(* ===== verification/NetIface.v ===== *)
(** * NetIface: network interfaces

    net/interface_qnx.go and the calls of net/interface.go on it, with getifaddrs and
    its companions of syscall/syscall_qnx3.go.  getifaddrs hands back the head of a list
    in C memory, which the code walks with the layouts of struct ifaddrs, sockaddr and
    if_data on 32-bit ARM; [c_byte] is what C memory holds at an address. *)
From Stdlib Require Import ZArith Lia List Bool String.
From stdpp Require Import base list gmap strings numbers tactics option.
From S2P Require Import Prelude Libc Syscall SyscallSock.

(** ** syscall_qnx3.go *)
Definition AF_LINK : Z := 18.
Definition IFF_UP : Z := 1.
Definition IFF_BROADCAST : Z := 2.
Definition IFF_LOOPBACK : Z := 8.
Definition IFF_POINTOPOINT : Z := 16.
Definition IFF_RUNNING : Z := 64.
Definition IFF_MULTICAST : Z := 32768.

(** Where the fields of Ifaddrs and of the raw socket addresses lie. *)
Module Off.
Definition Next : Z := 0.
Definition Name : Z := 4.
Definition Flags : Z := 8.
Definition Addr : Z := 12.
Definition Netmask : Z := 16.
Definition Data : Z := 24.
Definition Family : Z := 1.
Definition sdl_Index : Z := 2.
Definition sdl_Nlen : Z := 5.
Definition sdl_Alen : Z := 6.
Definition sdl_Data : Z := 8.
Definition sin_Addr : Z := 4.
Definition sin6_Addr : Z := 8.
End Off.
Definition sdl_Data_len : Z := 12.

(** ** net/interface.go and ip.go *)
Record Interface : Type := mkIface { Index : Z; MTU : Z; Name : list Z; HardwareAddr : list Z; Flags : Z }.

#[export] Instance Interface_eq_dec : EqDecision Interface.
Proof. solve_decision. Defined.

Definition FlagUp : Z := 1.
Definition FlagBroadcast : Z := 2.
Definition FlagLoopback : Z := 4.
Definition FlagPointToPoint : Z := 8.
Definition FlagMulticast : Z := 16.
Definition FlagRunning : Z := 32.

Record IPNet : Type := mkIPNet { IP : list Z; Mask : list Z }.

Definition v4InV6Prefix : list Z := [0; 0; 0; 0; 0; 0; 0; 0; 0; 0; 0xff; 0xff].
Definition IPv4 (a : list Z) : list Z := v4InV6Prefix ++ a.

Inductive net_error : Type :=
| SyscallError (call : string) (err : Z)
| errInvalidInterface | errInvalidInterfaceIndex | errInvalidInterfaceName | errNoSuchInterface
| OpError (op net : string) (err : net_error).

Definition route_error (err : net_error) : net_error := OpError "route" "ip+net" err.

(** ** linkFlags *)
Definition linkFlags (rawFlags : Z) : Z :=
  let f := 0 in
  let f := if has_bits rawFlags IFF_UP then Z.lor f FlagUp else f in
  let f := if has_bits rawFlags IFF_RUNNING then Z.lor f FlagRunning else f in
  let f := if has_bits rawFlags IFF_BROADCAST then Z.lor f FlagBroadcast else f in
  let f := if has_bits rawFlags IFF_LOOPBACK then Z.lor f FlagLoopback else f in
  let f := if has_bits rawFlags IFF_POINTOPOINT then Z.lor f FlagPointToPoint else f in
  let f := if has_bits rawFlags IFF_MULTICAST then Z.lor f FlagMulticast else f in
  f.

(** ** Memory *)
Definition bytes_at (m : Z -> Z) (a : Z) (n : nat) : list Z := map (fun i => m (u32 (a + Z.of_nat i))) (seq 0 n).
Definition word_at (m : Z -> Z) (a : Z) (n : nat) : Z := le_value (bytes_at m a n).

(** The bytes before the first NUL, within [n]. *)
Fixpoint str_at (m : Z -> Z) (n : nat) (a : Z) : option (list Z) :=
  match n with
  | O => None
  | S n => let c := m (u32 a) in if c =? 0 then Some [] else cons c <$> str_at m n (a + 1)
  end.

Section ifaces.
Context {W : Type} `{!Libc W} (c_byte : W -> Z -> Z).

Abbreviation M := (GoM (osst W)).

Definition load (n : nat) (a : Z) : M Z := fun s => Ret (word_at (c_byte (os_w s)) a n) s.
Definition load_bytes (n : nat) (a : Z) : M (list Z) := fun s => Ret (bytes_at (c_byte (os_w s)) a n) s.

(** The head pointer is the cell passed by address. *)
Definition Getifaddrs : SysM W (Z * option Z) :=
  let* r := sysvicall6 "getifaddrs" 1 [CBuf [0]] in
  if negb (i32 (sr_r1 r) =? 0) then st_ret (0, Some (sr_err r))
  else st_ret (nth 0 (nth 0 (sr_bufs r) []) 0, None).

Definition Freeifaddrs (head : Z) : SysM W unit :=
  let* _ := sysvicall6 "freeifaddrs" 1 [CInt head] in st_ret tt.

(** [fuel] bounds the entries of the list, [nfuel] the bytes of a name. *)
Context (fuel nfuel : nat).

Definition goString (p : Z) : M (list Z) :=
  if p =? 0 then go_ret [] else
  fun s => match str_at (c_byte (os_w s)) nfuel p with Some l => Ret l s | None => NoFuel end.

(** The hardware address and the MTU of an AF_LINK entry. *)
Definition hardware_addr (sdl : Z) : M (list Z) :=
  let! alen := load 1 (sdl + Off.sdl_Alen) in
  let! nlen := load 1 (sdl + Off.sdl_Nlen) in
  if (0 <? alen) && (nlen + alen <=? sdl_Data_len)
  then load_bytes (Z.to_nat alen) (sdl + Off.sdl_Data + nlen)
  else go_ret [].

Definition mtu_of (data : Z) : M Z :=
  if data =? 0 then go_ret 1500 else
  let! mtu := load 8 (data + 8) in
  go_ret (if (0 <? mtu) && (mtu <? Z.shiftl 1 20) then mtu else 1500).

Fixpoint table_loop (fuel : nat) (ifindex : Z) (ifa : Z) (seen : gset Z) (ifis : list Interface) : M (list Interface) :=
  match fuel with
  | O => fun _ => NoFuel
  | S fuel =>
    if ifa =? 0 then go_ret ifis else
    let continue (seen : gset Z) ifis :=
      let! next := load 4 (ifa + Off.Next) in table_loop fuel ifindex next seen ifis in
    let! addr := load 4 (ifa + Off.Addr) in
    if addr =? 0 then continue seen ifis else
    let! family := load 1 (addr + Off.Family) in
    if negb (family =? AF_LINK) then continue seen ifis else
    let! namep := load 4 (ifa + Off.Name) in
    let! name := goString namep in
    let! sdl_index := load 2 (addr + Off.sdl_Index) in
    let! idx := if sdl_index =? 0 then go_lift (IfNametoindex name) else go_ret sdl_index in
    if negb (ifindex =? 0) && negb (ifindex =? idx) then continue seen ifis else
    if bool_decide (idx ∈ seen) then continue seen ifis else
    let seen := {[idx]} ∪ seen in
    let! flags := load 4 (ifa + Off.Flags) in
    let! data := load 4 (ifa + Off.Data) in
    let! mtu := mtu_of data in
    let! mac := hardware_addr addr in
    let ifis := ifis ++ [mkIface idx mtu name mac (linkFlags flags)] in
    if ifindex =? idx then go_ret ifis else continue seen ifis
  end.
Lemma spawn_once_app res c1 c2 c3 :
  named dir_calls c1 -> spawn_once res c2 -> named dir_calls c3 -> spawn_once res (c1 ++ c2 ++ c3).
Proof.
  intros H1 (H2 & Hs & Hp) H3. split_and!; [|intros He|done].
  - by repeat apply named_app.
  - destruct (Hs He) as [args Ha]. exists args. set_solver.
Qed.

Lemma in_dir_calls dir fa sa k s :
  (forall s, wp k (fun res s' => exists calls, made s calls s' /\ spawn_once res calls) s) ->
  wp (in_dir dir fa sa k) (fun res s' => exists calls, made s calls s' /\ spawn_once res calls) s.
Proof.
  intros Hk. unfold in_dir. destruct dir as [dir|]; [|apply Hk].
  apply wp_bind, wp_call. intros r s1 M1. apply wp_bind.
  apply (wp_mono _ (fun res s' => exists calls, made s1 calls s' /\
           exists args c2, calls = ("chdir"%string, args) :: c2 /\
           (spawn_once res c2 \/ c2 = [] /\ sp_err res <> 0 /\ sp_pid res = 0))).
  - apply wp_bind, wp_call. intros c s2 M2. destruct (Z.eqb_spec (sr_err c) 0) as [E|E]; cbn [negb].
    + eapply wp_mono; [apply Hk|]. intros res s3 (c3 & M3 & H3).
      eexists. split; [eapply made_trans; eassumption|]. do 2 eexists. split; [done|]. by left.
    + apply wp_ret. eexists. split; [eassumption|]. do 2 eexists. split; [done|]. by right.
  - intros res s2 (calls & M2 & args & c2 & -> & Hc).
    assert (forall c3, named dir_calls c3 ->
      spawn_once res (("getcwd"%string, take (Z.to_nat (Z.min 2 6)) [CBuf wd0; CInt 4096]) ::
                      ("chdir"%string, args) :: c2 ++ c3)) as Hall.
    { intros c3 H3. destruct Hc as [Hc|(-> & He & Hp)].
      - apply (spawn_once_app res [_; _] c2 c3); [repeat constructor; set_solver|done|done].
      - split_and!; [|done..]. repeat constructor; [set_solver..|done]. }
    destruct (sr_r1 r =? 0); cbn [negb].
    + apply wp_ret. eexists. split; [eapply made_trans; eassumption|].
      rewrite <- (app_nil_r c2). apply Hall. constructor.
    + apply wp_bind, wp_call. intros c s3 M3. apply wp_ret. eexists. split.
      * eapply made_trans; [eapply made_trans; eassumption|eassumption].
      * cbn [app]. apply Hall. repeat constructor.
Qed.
+---+
Problem description:
Could you write out, exactly as they stand, only the lines above that begin at the line with "(** * NetIface: network interfaces" and stop after the line with "Proof. solve_decision. Defined."?

Exercise response:
(** * NetIface: network interfaces

    net/interface_qnx.go and the calls of net/interface.go on it, with getifaddrs and
    its companions of syscall/syscall_qnx3.go.  getifaddrs hands back the head of a list
    in C memory, which the code walks with the layouts of struct ifaddrs, sockaddr and
    if_data on 32-bit ARM; [c_byte] is what C memory holds at an address. *)
From Stdlib Require Import ZArith Lia List Bool String.
From stdpp Require Import base list gmap strings numbers tactics option.
From S2P Require Import Prelude Libc Syscall SyscallSock.

(** ** syscall_qnx3.go *)
Definition AF_LINK : Z := 18.
Definition IFF_UP : Z := 1.
Definition IFF_BROADCAST : Z := 2.
Definition IFF_LOOPBACK : Z := 8.
Definition IFF_POINTOPOINT : Z := 16.
Definition IFF_RUNNING : Z := 64.
Definition IFF_MULTICAST : Z := 32768.

(** Where the fields of Ifaddrs and of the raw socket addresses lie. *)
Module Off.
Definition Next : Z := 0.
Definition Name : Z := 4.
Definition Flags : Z := 8.
Definition Addr : Z := 12.
Definition Netmask : Z := 16.
Definition Data : Z := 24.
Definition Family : Z := 1.
Definition sdl_Index : Z := 2.
Definition sdl_Nlen : Z := 5.
Definition sdl_Alen : Z := 6.
Definition sdl_Data : Z := 8.
Definition sin_Addr : Z := 4.
Definition sin6_Addr : Z := 8.
End Off.
Definition sdl_Data_len : Z := 12.

(** ** net/interface.go and ip.go *)
Record Interface : Type := mkIface { Index : Z; MTU : Z; Name : list Z; HardwareAddr : list Z; Flags : Z }.

#[export] Instance Interface_eq_dec : EqDecision Interface.
Proof. solve_decision. Defined.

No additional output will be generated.